Master’s Thesis: Knowledge Distillation before Formal Verification of Deep Neural Networks

My thesis for the fulfillment of the Master of Science (MS) Computer Science at the University of Colorado, Boulder. “Knowledge Distillation before Formal Verification of Deep Neural Networks” (Perr-Sauer, 2022). This work was advised by Professor Ashutosh Trivedi and was defended successfully to obtain my masters degree with thesis option.

In this work, we explore a technique called knowledge distillation (Hinton, 2015) to compress a fully connected neural network (also known as a multi-layer perceptron) before verifying safety properties of the compressed network with a formal verification technique called nnenum (Bak, 2021).

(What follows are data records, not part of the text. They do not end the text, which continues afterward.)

(** ** The properties *)

(** Varint decoding is exact. From a buffer, the 64-bit decoder accepts
    precisely the varints of at most ten bytes within the limit of the stream,
    the 32-bit one those of at most five; the value is that of the groups of
    seven bits modulo 2^64 and 2^32 (higher bits are dropped), and exactly the
    varint is consumed. *)
Lemma pb_varint_iff (St : Type) (callback : St -> Z -> option (list Z) * St) s v s' : istream_ok s ->
  (pb_decode_varint callback s = (Some v, s') <->
    exists l tl, is_varint l /\ (length l <= 10)%nat /\ avail s = l ++ tl /\ v = varint_val l mod 2 ^ 64 /\ s' = advance s (len l)) /\
  (pb_decode_varint32 callback s = (Some v, s') <->
    exists l tl, is_varint l /\ (length l <= 5)%nat /\ avail s = l ++ tl /\ v = varint_val l mod 2 ^ 32 /\ s' = advance s (len l)).
Proof.
  intros Ok. pose proof (avail_bytes s Ok) as B. split.
  - pose proof (decode_varint_spec callback s Ok) as H. split.
    + intros E. destruct (take_varint 10 (avail s)) as [l |] eqn:Et; [| destruct H as (q & H & _); rewrite H in E; discriminate].
      apply take_varint_iff in Et; [| assumption]. destruct Et as (T1 & T2 & tl & T3). rewrite H in E. injection E as <- <-. exists l, tl. now repeat split.
    + intros (l & tl & H1 & H2 & H3 & -> & ->). now apply (decode_varint_reads callback l H1 H2 s tl).
  - pose proof (decode_varint32_spec callback s Ok) as H. split.
    + intros E. destruct (take_varint 5 (avail s)) as [l |] eqn:Et; [| destruct H as (q & H & _); rewrite H in E; discriminate].
      apply take_varint_iff in Et; [| assumption]. destruct Et as (T1 & T2 & tl & T3). rewrite H in E. injection E as <- <-. exists l, tl. now repeat split.
    + intros (l & tl & H1 & H2 & H3 & -> & ->). now apply (decode_varint32_reads callback l H1 H2 s tl).
Qed.

(** A caller's stream for the witnesses: it gives zeros. *)
Definition zeros (st : unit) (n : Z) : option (list Z) * unit := (Some (repeat 0 (Z.to_nat n)), st).


(** What the encoders write the decoders read: varints, zig-zag varints,
    fixed-width integers, tags, and strings through a substream, which gives
    exactly the string and, closed after any part of it was read, leaves the
    stream behind it. An encoder writes its bytes when they fit, also to a
    sizing stream, and fails otherwise ([Emits]); a decoder reads them whatever
    follows ([Reads]). *)
Lemma pb_wire_roundtrip (St : Type) (callback : St -> Z -> option (list Z) * St) v sv f32 f64 wt num data :
  0 <= v < 2 ^ 64 -> - 2 ^ 63 <= sv < 2 ^ 63 -> 0 <= f32 < 2 ^ 32 -> 0 <= f64 < 2 ^ 64 ->
  0 <= wt < 8 -> 0 < num < 2 ^ 29 -> bytes_ok data -> len data < 2 ^ 32 ->
  (exists l, Emits (pb_encode_varint v) l /\ Reads (pb_decode_varint callback) l v /\
    (v < 2 ^ 32 -> Reads (pb_decode_varint32 callback) l v)) /\
  (exists l, Emits (pb_encode_svarint sv) l /\ Reads (pb_decode_svarint callback) l sv) /\
  (exists l, Emits (pb_encode_fixed32 f32) l /\ Reads (pb_decode_fixed32 callback) l f32) /\
  (exists l, Emits (pb_encode_fixed64 f64) l /\ Reads (pb_decode_fixed64 callback) l f64) /\
  (exists l, Emits (pb_encode_tag wt num) l /\
    forall s tl, istream_ok s -> avail s = l ++ tl -> pb_decode_tag callback s = (Some (wt, num), false, advance s (len l))) /\
  (exists l, Emits (pb_encode_string data) l /\
    forall s tl, istream_ok s -> avail s = l ++ tl ->
    exists sub parent, pb_make_string_substream callback s = (Some sub, parent) /\ istream_ok sub /\ avail sub = data /\
      forall k, 0 <= k <= len data ->
        pb_close_string_substream callback (advance sub k) parent = (Some tt, advance s (len l))).
Proof.
  intros Hv Hsv H32 H64 Hwt Hnum Hd Hl. pose proof (len_nonneg data). split; [| split; [| split; [| split; [| split]]]].
  - destruct (varint_bytes_spec v Hv) as (V1 & V2 & V3 & V4). exists (varint_bytes v). split; [apply emits_varint |]. split.
    + eapply reads_eq; [now apply decode_varint_reads |]. rewrite V2. now apply wrap_small.
    + intros Hs. eapply reads_eq; [apply decode_varint32_reads; [assumption | apply V4; lia] |]. rewrite V2. apply wrap_small. lia.
  - pose proof (zigzag_range sv Hsv) as Z0. destruct (varint_bytes_spec (zigzag sv) Z0) as (V1 & V2 & V3 & _).
    exists (varint_bytes (zigzag sv)). split; [now apply emits_svarint |]. apply svarint_reads; try assumption. rewrite V2. now apply wrap_small.
  - exists (rev (be_enc 4 f32)). split; [apply emits_fixed32 |]. eapply reads_eq; [apply fixed32_reads |].
    + now rewrite len_rev, be_enc_len.
    + apply Forall_rev, be_enc_bytes.
    + now apply le_bytes_val_enc.
  - exists (rev (be_enc 8 f64)). split; [apply emits_fixed64 |]. eapply reads_eq; [apply fixed64_reads |].
    + now rewrite len_rev, be_enc_len.
    + apply Forall_rev, be_enc_bytes.
    + now apply le_bytes_val_enc.
  - exists (varint_bytes (8 * num + wt)). split; [apply emits_tag; lia |]. intros s tl. apply decode_tag_reads; lia.
  - destruct (varint_bytes_spec (len data) ltac:(lia)) as (V1 & V2 & _ & V4).
    exists (varint_bytes (len data) ++ data). split; [apply emits_string |]. intros s tl Ok E. rewrite <- app_assoc in E.
    apply (substream_spec callback _ data V1 (V4 ltac:(lia))) with (tl := tl); try assumption. rewrite V2. apply wrap_small. lia.
Qed.

Lemma to_signed_range w x : 0 < w -> - 2 ^ (w - 1) <= to_signed w x < 2 ^ (w - 1) /\ to_signed w x mod 2 ^ w = x mod 2 ^ w.
Proof.
  intros Hw. unfold to_signed. cbv zeta. assert (P : 2 ^ w = 2 * 2 ^ (w - 1)) by (rewrite <- Z.pow_succ_r by lia; f_equal; lia).
  pose proof (wrap_range w x ltac:(lia)) as R. pose proof (Z.pow_pos_nonneg 2 (w - 1)).
  destruct (Z.ltb_spec (wrap w x) (2 ^ (w - 1))); (split; [lia |]).
  - apply Zmod_mod.
  - rewrite <- (Z_mod_plus_full _ 1). replace (wrap w x - 2 ^ w + 1 * 2 ^ w) with (wrap w x) by lia. apply Zmod_mod.
Qed.

Lemma known_sizes n : known_size n = true -> n = 1 \/ n = 2 \/ n = 4 \/ n = 8.
Proof. unfold known_size. rewrite !orb_true_iff, !Z.eqb_eq. lia. Qed.

Lemma varint_val_bound l : varint_val l < 2 ^ (7 * len l).
Proof.
  induction l as [| b l IH]; [reflexivity |]. cbn [varint_val]. rewrite len_cons. pose proof (len_nonneg l). pose proof (Z.mod_pos_bound b 128).
  replace (7 * (1 + len l)) with (7 + 7 * len l) by lia. rewrite Z.pow_add_r by lia. lia.
Qed.

(** A longer varint is refused, whatever follows it. *)
Lemma varint32_refuses (St : Type) (callback : St -> Z -> option (list Z) * St) l : is_varint l -> (5 < length l)%nat ->
  forall s tl, istream_ok s -> avail s = l ++ tl -> fst (pb_decode_varint32 callback s) = None.
Proof.
  intros Hl Hn s tl Ok E. pose proof (avail_bytes s Ok) as B. pose proof (decode_varint32_spec callback s Ok) as H.
  destruct (take_varint 5 (avail s)) as [k |] eqn:Et; [| destruct H as (s' & -> & _); reflexivity]. exfalso.
  apply take_varint_iff in Et; [| exact B]. destruct Et as (K1 & K2 & tl' & Ek).
  assert (X : Some k = Some l); [| injection X as ->; lia].
  transitivity (take_varint (length k + length l) (avail s)); [symmetry; rewrite Ek in B |- * | rewrite E in B |- *];
    apply take_varint_exact; trivial; lia.
Qed.

(** A negative number in a field of any size is written in ten bytes. The
    decoder of 64 bits reads them; that of 32 bits refuses them. *)
Lemma varint32_refuses_negative (St : Type) (callback : St -> Z -> option (list Z) * St) field mem :
  let n := data_size field in
  let v := to_signed (8 * n) (load_unsigned mem n) in
  known_size n = true -> v < 0 ->
  exists l, len l = 10 /\ Emits (pb_enc_varint field mem) l /\ Reads (pb_decode_varint callback) l (u64 v) /\
    forall s tl, istream_ok s -> avail s = l ++ tl -> fst (pb_decode_varint32 callback s) = None.
Proof.
  intros n v Hk Hv. pose proof (known_sizes n Hk) as Hn. destruct (to_signed_range (8 * n) (load_unsigned mem n) ltac:(lia)) as [R _].
  fold v in R. assert (2 ^ (8 * n - 1) <= 2 ^ 63) by (apply Z.pow_le_mono_r; lia).
  assert (U : u64 v = v + 2 ^ 64) by (unfold wrap; rewrite <- (Z_mod_plus_full v 1), Z.mod_small; lia).
  destruct (varint_bytes_spec (u64 v)) as (V1 & V2 & V3 & _); [lia |]. set (l := varint_bytes (u64 v)) in *.
  assert (L : len l = 10).
  { pose proof (varint_val_bound l) as B. rewrite V2, U in B. unfold len in *. destruct (Nat.eq_dec (length l) 10) as [-> | Ne]; [reflexivity |].
    assert (2 ^ (7 * Z.of_nat (length l)) <= 2 ^ 63) by (apply Z.pow_le_mono_r; lia). lia. }
  exists l. split; [exact L |]. split; [| split].
  - unfold pb_enc_varint. fold n. rewrite Hk. apply emits_varint.
  - pose proof (decode_varint_reads callback l V1 V3) as D. rewrite V2, wrap_small in D by lia. exact D.
  - apply varint32_refuses; [exact V1 |]. unfold len in L. lia.
Qed.

(** C16: varint decoding from a buffer accepts exactly the varints of at most ten bytes, [pb_decode_varint32] those of at most five, and consumes exactly them, dropping the bits above the width; varints, zig-zag varints, fixed-width integers, tags and strings are read back as they were written, and the writers write exactly when there is room. So [pb_decode_varint32] does not work for every int32 or enum, as its header says: a negative number is written in ten bytes, which it refuses and [pb_decode_varint] reads. *)
Theorem pb_primitives_exact :
  (forall (St : Type) (callback : St -> Z -> option (list Z) * St) v sv f32 f64 wt num data,
    0 <= v < 2 ^ 64 -> - 2 ^ 63 <= sv < 2 ^ 63 -> 0 <= f32 < 2 ^ 32 -> 0 <= f64 < 2 ^ 64 ->
      0 <= wt < 8 -> 0 < num < 2 ^ 29 -> bytes_ok data -> len data < 2 ^ 32 ->
      (exists l, Emits (pb_encode_varint v) l /\ Reads (pb_decode_varint callback) l v /\
        (v < 2 ^ 32 -> Reads (pb_decode_varint32 callback) l v)) /\
      (exists l, Emits (pb_encode_svarint sv) l /\ Reads (pb_decode_svarint callback) l sv) /\
      (exists l, Emits (pb_encode_fixed32 f32) l /\ Reads (pb_decode_fixed32 callback) l f32) /\
      (exists l, Emits (pb_encode_fixed64 f64) l /\ Reads (pb_decode_fixed64 callback) l f64) /\
      (exists l, Emits (pb_encode_tag wt num) l /\
        forall s tl, istream_ok s -> avail s = l ++ tl -> pb_decode_tag callback s = (Some (wt, num), false, advance s (len l))) /\
      (exists l, Emits (pb_encode_string data) l /\
        forall s tl, istream_ok s -> avail s = l ++ tl ->
        exists sub parent, pb_make_string_substream callback s = (Some sub, parent) /\ istream_ok sub /\ avail sub = data /\
          forall k, 0 <= k <= len data ->
            pb_close_string_substream callback (advance sub k) parent = (Some tt, advance s (len l)))) /\
  (forall (St : Type) (callback : St -> Z -> option (list Z) * St) s v s',
    istream_ok s ->
      (pb_decode_varint callback s = (Some v, s') <->
        exists l tl, is_varint l /\ (length l <= 10)%nat /\ avail s = l ++ tl /\ v = varint_val l mod 2 ^ 64 /\ s' = advance s (len l)) /\
      (pb_decode_varint32 callback s = (Some v, s') <->
        exists l tl, is_varint l /\ (length l <= 5)%nat /\ avail s = l ++ tl /\ v = varint_val l mod 2 ^ 32 /\ s' = advance s (len l))) /\
  (forall (St : Type) (callback : St -> Z -> option (list Z) * St) field mem,
    let n := data_size field in
    let v := to_signed (8 * n) (load_unsigned mem n) in
    known_size n = true -> v < 0 ->
    exists l, len l = 10 /\ Emits (pb_enc_varint field mem) l /\ Reads (pb_decode_varint callback) l (u64 v) /\
      forall s tl, istream_ok s -> avail s = l ++ tl -> fst (pb_decode_varint32 callback s) = None).
Proof. split; [exact (@pb_wire_roundtrip) | split; [exact (@pb_varint_iff) | exact (@varint32_refuses_negative)]]. Qed.

(** An [int32_t]. *)
Definition int32_field : pb_field := mk_field 1 0 0 0 4 0.

Lemma pb_primitives_exact_witness :
  (let v := 300 in let sv := -2 in let data := [1; 2; 3] in
    (exists l, Emits (pb_encode_varint v) l /\ Reads (pb_decode_varint zeros) l v /\
      (v < 2 ^ 32 -> Reads (pb_decode_varint32 zeros) l v)) /\
    (exists l, Emits (pb_encode_svarint sv) l /\ Reads (pb_decode_svarint zeros) l sv) /\
    (exists l, Emits (pb_encode_fixed32 7) l /\ Reads (pb_decode_fixed32 zeros) l 7) /\
    (exists l, Emits (pb_encode_fixed64 9) l /\ Reads (pb_decode_fixed64 zeros) l 9) /\
    (exists l, Emits (pb_encode_tag 2 100) l /\
      forall s tl, istream_ok s -> avail s = l ++ tl -> pb_decode_tag zeros s = (Some (2, 100), false, advance s (len l))) /\
    (exists l, Emits (pb_encode_string data) l /\
      forall s tl, istream_ok s -> avail s = l ++ tl ->
      exists sub parent, pb_make_string_substream zeros s = (Some sub, parent) /\ istream_ok sub /\ avail sub = data /\
        forall k, 0 <= k <= len data ->
          pb_close_string_substream zeros (advance sub k) parent = (Some tt, advance s (len l)))) /\
  (let s := pb_istream_from_buffer [172; 2; 7] in
    (pb_decode_varint zeros s = (Some 300, advance s 2) <->
      exists l tl, is_varint l /\ (length l <= 10)%nat /\ avail s = l ++ tl /\ 300 = varint_val l mod 2 ^ 64 /\ advance s 2 = advance s (len l)) /\
    (pb_decode_varint32 zeros s = (Some 300, advance s 2) <->
      exists l tl, is_varint l /\ (length l <= 5)%nat /\ avail s = l ++ tl /\ 300 = varint_val l mod 2 ^ 32 /\ advance s 2 = advance s (len l))) /\
  (exists l, len l = 10 /\ Emits (pb_enc_varint int32_field [255; 255; 255; 255]) l /\ Reads (pb_decode_varint zeros) l (2 ^ 64 - 1) /\
    forall s tl, istream_ok s -> avail s = l ++ tl -> fst (pb_decode_varint32 zeros s) = None).
Proof.
  split; [| split].
  { apply (proj1 pb_primitives_exact unit zeros 300 (-2) 7 9 2 100 [1; 2; 3]); try lia.
    - repeat constructor; unfold byte_ok; lia.
    - cbn. lia. }
  { apply (proj1 (proj2 pb_primitives_exact) unit zeros (pb_istream_from_buffer [172; 2; 7]) 300 (advance (pb_istream_from_buffer [172; 2; 7]) 2)).
    split; [repeat constructor; unfold byte_ok; lia | cbn; lia]. }
  { exact (proj2 (proj2 pb_primitives_exact) unit zeros int32_field [255; 255; 255; 255] eq_refl eq_refl). }
Defined.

Formal verification proceeds by iterating safety regions through the network structure, which scales inefficiently with the number of so-called “split” neurons in the network. This means it is computationally infeasible to use formal verification on large networks. Although much work has been done to speed up verification algorithms, fundamentally they are limited by an exponential time complexity in the size of the target neural network.

Knowledge Distillation is a type of compression algorithm used to generate smaller, so-called “student” networks using a larger “teacher” network to assist in training them. There are theoretical as well as practical reasons why using such a teacher network might be superior to training the smaller student network from scratch.

In my thesis, both knowledge distillation and the nnenum algorithm are defined, and some background is provided. We apply a novel experimental procedure to a reference neural network called Acas-XU (Julian, 2016). Through computational experiments, we find that compressing the network does indeed speed up the formal verification as expected. However, the fidelity of the student network was not high enough to be useful, and not all safety properties required of the Acas-XU network were preserved.